The simple dc-to-dc converter circuit, which permits operation from a single 1.5-volt C cell, is basically a tuned self-biased Class-C oscillator operating at 130,000 Hz. The transformer output is applied to a full-wave voltage doubler rectifier consisting of diode D1, the transistor's base-emitter junction, and capacitors C1 and C2. Half of the dc output voltage biases the transistor in the cutoff region. This class C operation results in about 70 percent conversion efficiency and 50 hours of instrument operation from one C cell.

Measuring Noise Danger. Today's growing concern with noise pollution in industry centers on hearing damage and on annoyance that results in increased irritability and lowered productivity. The length of exposure to loud sounds must be considered in the evaluation of potential danger. The current laws state that any exposure to levels above 115 dB (A) is too much, while unlimited exposure is permissible to sound levels of less than 90 dB (A). Intermediate levels are permissible for limited periods of . time, as shown in the Permissible Noise Exposure Table.

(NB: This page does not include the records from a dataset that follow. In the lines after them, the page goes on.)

(* ===== verification/Taint.v ===== *)
(** Tracking of what tools returned: src/src/safety/taint.rs and
    src/src/safety/chain_alert.rs.

    A hash set is a [gset]; the order in which it is iterated is not specified,
    so it is a parameter ([HashOrder]). The serializer of JSON values is a
    parameter too. Logging and audit events are left out. *)

From S2P Require Import Prelude Text Safety.

(** ** Labels, violations and sinks *)

Inductive TaintLabel : Type := ExternalNetwork | UserInput | Pii | Secret | UntrustedAgent.

#[export] Instance TaintLabel_eq_dec : EqDecision TaintLabel.
Proof. solve_decision. Defined.

#[export] Instance TaintLabel_countable : Countable TaintLabel.
Proof.
  refine (inj_countable'
    (λ l, match l with
          | ExternalNetwork => 0 | UserInput => 1 | Pii => 2 | Secret => 3 | UntrustedAgent => 4
          end%nat)
    (λ n, match n with
          | 0 => ExternalNetwork | 1 => UserInput | 2 => Pii | 3 => Secret | _ => UntrustedAgent
          end%nat) _).
  by intros [].
Defined.

Definition TaintLabel_display (self : TaintLabel) : string :=
  match self with
  | ExternalNetwork => "ExternalNetwork"
  | UserInput => "UserInput"
  | Pii => "Pii"
  | Secret => "Secret"
  | UntrustedAgent => "UntrustedAgent"
  end.

Record TaintViolation : Type := mkTaintViolation {
  sink : string;
  label : TaintLabel;
  violation_source : option string;
  violation_message : string;
}.

Definition TaintViolation_display (self : TaintViolation) : string :=
  "Taint violation at sink '" +:+ sink self +:+ "': " +:+ violation_message self.

Record TaintSink : Type := mkTaintSink {
  sink_name : string;
  blocked_labels : list TaintLabel;
}.

Definition SNIPPET_MAX_LEN : nat := 200.

Record TaintedSnippet : Type := mkTaintedSnippet {
  snippet : string;
  labels : gset TaintLabel;
  source_tool : string;
  secret_markers : list string;
}.

Definition SINKS : list TaintSink :=
  [ mkTaintSink "shell_execute" [ExternalNetwork; Secret];
    mkTaintSink "web_fetch" [Secret];
    mkTaintSink "http_request" [Secret];
    mkTaintSink "message" [Secret] ].

Definition NETWORK_SOURCE_TOOLS : list string := ["web_fetch"; "http_request"; "web_search"].

Definition SECRET_PREFIXES : list string :=
  ["sk-"; "AKIA"; "github_pat_"; "ghp_"; "gho_"; "glpat-"; "xoxb-"; "xoxp-"; "Bearer "].

(** ** Secret markers *)

(** The [while let] loop for one prefix. Each turn moves [search_from] past an
    occurrence, so that one turn per byte of the content is enough. The prefixes
    are ASCII, so that the slices start and end at character boundaries. *)
Fixpoint collect_from (fuel : nat) (content prefix : string) (search_from : nat) : list string :=
  match fuel with
  | O => []
  | S fuel =>
    match find_str (str_drop search_from content) prefix with
    | None => []
    | Some pos =>
      let abs_pos := (search_from + pos)%nat in
      let end_ := Nat.min (String.length content) (abs_pos + String.length prefix + 20) in
      utf8_truncate (str_drop abs_pos content) (end_ - abs_pos)
        :: collect_from fuel content prefix (abs_pos + String.length prefix)
    end
  end.

Definition collect_secret_markers (content : string) : list string :=
  mjoin (map (λ prefix, collect_from (S (String.length content)) content prefix 0) SECRET_PREFIXES).

(** ** The engine *)

Record TaintEngine : Type := mkTaintEngine {
  config : TaintConfig;
  tainted_snippets : list TaintedSnippet;
  tainted_outputs : gmap string (gset TaintLabel);
  external_tool_names : gset string;
  trusted : gset string;
}.
Inductive Next : Type := Stop (st : LoopState) | Again (st : LoopState).

(** The body of the loop. The definitions of the tools are read before the token
    budget is checked, to no effect when that stops the loop. *)
Definition iterate cfg st : Res S Next :=
  match limit_batch (tracker st) (lr_tool_calls (reply st)) with
  | None => retR (Stop st)
  | Some batch =>
    let! executed := execute_batch cfg st batch in
    let '(st, results) := executed in
    let! sess := pureR (compact_in_loop cfg (session st)) in
    let st := with_session st sess in
    if any out_pause results then retR (Stop st)
    else
      let st := with_tracker st (count_batch (tracker st) batch) in
      if ToolCallLimitTracker.is_exceeded (tracker st)
      then let! st := synthesize cfg st in retR (Stop st)
      else
        let '(stop, st) := guard_checks st results in
        if stop then retR (Stop st)
        else if TokenBudget.is_exceeded (tokens st) then retR (Stop st)
        else let! st := ask_again cfg st in retR (Again st)
  end.

Fixpoint tool_loop cfg (iterations : nat) st : Res S LoopState :=
  if negb (has_tool_calls (reply st)) then retR st
  else
    match iterations with
    | O => retR st
    | Datatypes.S iterations =>
      let! next := iterate cfg st in
      match next with
      | Stop st => retR st
      | Again st => tool_loop cfg iterations st
      end
    end.

(** *** One message *)

(** The reply and the session that is saved with it. *)
Definition finish (sess : list Message) (text : string) : Res S (string * list Message) :=
  let saved := sess ++ [Message.assistant text] in
  let! _ := tryR (save_session saved) in
  retR (text, saved).

Definition MEMORY_FLUSH_PROMPT : string :=
  "Review the conversation above. Save any important facts, decisions, "
  +:+ "user preferences, or learnings to long-term memory using the longterm_memory tool. "
  +:+ "Also review existing memories for duplicates — merge or delete stale entries. "
  +:+ "Be selective: only save what would be useful in future conversations.".

(** The calls of the flush: whatever tools they name. *)
Fixpoint flush_calls (calls : list LLMToolCall) : Res S unit :=
  match calls with
  | [] => retR tt
  | tc :: calls =>
    let! _ := tryO (flush_tool (call_name tc) (call_arguments tc)) in
    flush_calls calls
  end.

Definition flush_messages (messages : list Message) : list Message :=
  Message.system "You are a memory management assistant." :: messages ++ [Message.user MEMORY_FLUSH_PROMPT].

Definition memory_flush (messages : list Message) : Res S unit :=
  let! configured := effR provider_configured in
  if negb configured then retR tt
  else
    let! defs := effR flush_definitions in
    match defs with
    | [] => retR tt
    | _ =>
      let! response := effR (flush_chat (flush_messages messages) defs) in
      match response with
      | Some (Ok response) => flush_calls (lr_tool_calls response)
      | _ => retR tt
      end
    end.

(** The recovery before the first request. *)
Definition recover_first cfg (sess : list Message) : Res S (list Message) :=
  match monitor cfg with
  | None => retR sess
  | Some mon =>
    match ContextMonitor.urgency mon sess with
    | None => retR sess
    | Some urgency =>
      let! _ := match urgency with Normal => memory_flush sess | _ => retR tt end in
      pureR (recover cfg sess urgency 8)
    end
  end.

Definition system_prompt_of (messages : list Message) : string :=
  match messages with
  | m :: _ => if bool_decide (role m = System) then content m else ""
  | [] => ""
  end.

A sound level meter can be used to monitor noisy areas, but to determine the legality of the noise by these standards requires frequent measurements over a working day, followed by calculations to combine the contributions of the various levels measured and their durations.

To eliminate the tedium of such measurements and the chance of calculation errors, a noise exposure monitor has been developed to operate unattended for a full working day, measuring and calculating under control of an internal timer. Once turned on, the monitor makes regular A-weighted measurements of the sound level, determines which band the noise falls into, and accumulates counts at a rate in proportion to the severity of the noise.

Monitors designed for in-plant installation display the accumulated counts as a reading of the percent of allowable total exposure. Small monitors designed to be worn when an employee moves from place to place hold this exposure information to be read out at the end of day on a combination indicator/battery checker/calibrator. Panel lamps on each indicate if the instantaneous level has at any time exceeded 115 dB for 0.5 second or longer, and if sounds in excess of 140 dB have been detected no matter how short their duration.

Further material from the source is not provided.